Slowly, I sat back and leaned against the wall. With my eyes closed, I recalled the heart-pounding moments before the gunshot. The smell of the blue hand.

And I wondered if Vance believed I was beaten. If she thought her strategy had worked.

It had come to me in a flash: the horses, the smoke, the soldiers. People screaming. The cries of the innocent. All this had happened before. It was a stage set, all that chaos; a psychological trap, just like the one she had used against Rozaliya—only this time on a far grander scale.

There, on the streets of Edinburgh, Vance had recreated the Dublin Incursion, just for me. All the elements had been there: an ordinary street thrown into disarray, the army, the protestors, a demonstration that became a massacre. All arranged by the Grand Commander.

She had built a real-life flashback, with Edinburgh as the stage and many of its people as the unwilling actors, people who had been swept up in the deception. But one thing was necessary before she could guarantee my breakdown and surrender. She needed me to be unstable; in a state of rage and grief. That was why she had murdered my father on-screen.

I was to be a child again, lost on the streets in a stampede.

I was to believe that by sacrificing myself, I could prevent that day in my childhood from repeating itself.

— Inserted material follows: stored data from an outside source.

Lemma reserve_calm m em w :
  let id := m_account_id m in let code := m_verification_code m in
  service_reachable (view w) -> calm w -> email_valid em -> unused w id -> 1000000 <= code <= 9999999 ->
  outbox (sv_db (view w)) !! m_task_id m = None -> reservation_at w em 0 Absent ->
  exists w' t, reserve_email m em w = (Some (Ok {| re_email := em; re_account_id := id |}), w') /\ calm w' /\
    service_reachable (view w') /\ reservation_at w' em 1 (AwaitingCode id code) /\ account_absent w' id /\
    send_task em id code t /\ queued w' t.
Proof.
  intros id code Hr Hc He Hu Hcode Hf Hat. pose proof (reachable_service _ Hr) as Hi.
  destruct (send_new_task (m_task_id m) {| sv_email := em; sv_account_id := id; sv_verification_code := code |}) as [t Ht].
  destruct (email_calm (ReserveEmail em id code) [t] w 0 Absent (EmailReserved em id code) (AwaitingCode id code))
    as (w' & Hx & Hc' & Hat' & Hk & Hq);
    [done|done|done|by apply lc_reserve|split; [done|unfold u32_MAX; lia]|by apply (addable_one _ _ _ _ Ht)
    |apply Forall_singleton; exact (new_task_now _ _ _ Ht)|done|done|].
  assert (Huc : reserve_email m em w = (Some (Ok {| re_email := em; re_account_id := id |}), w')).
  { unfold reserve_email. fold id code. by rewrite Ht, Hx. }
  pose proof email_laws as HE. destruct (use_case_steps view unused w em Hr He) as (Hst & _).
  destruct (Hst m _ _ Hu Huc) as (_ & Hs & _). exists w', t. split_and!; [done|done|by eapply reachable_steps|done| | |].
  - eapply next_position_kept; [intros n; apply Hk|by apply unused_absent].
  - by exists (m_task_id m).
  - apply Hq. by apply list_elem_of_singleton.
Qed.

Lemma confirm_calm m em id code w n :
  service_reachable (view w) -> calm w -> email_valid em -> 1000000 <= code <= 9999999 ->
  reservation_at w em n (AwaitingCode id code) -> account_absent w id ->
  (Z.of_nat n + 1) mod 25 <> 0 -> Z.of_nat n + 1 <= i64_MAX ->
  exists w', confirm_email m em id code w = (Some (Ok {| ve_email := em; ve_account_id := id;
      ve_account_creation_token := m_account_creation_token m |}), w') /\ calm w' /\
    service_reachable (view w') /\ account_absent w' id /\
    reservation_at w' em (S n) (AwaitingProfile id (digest (m_account_creation_token m))).
Proof.
  intros Hr Hc He Hcode Hat Hab Hm Hmax. pose proof (reachable_service _ Hr) as Hi.
  destruct (email_calm (VerifyEmail em id code (digest (m_account_creation_token m))) [] w n (AwaitingCode id code)
    (EmailVerified em id (digest (m_account_creation_token m))) (AwaitingProfile id (digest (m_account_creation_token m))))
    as (w' & Hx & Hc' & Hat' & Hk & _); [done|done|done|by apply lc_verify|done|apply addable_nil|done|done|done|].
  eassert (Huc : confirm_email m em id code w = (Some (Ok _), w')).
  { unfold confirm_email, email_execute. rewrite (proj2 (Z.leb_le _ _)), (proj2 (Z.leb_le _ _)) by lia.
    cbn [negb andb]. by rewrite Hx. }
  pose proof email_laws as HE. destruct (use_case_steps view unused w em Hr He) as (_ & _ & Hst & _).
  destruct (Hst m _ _ _ _ Huc) as (_ & Hs & _). exists w'. split_and!; [done|done|by eapply reachable_steps| |done].
  eapply next_position_kept; [intros k; apply Hk|done].
Qed.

Clever. And extraordinarily cruel. She was willing to use innocents in her mind game, to let buildings burn, to endanger hundreds just to catch one. It might even have worked, had Warden not shown me that memory of Dublin. By doing so, he had unintentionally left it fresh in my mind. The cues which should have tipped me over the edge were too obvious; I had recognized Vance’s tableau for what it was. Props on a stage. An imitation.

That was when I had realized.

If Vance captured me, she would take me to the Archon and bring me before Nashira—Nashira, who, if Warden had been right, controlled the spirit that powered Senshield.

All I had to do was stay alive for long enough to get to it.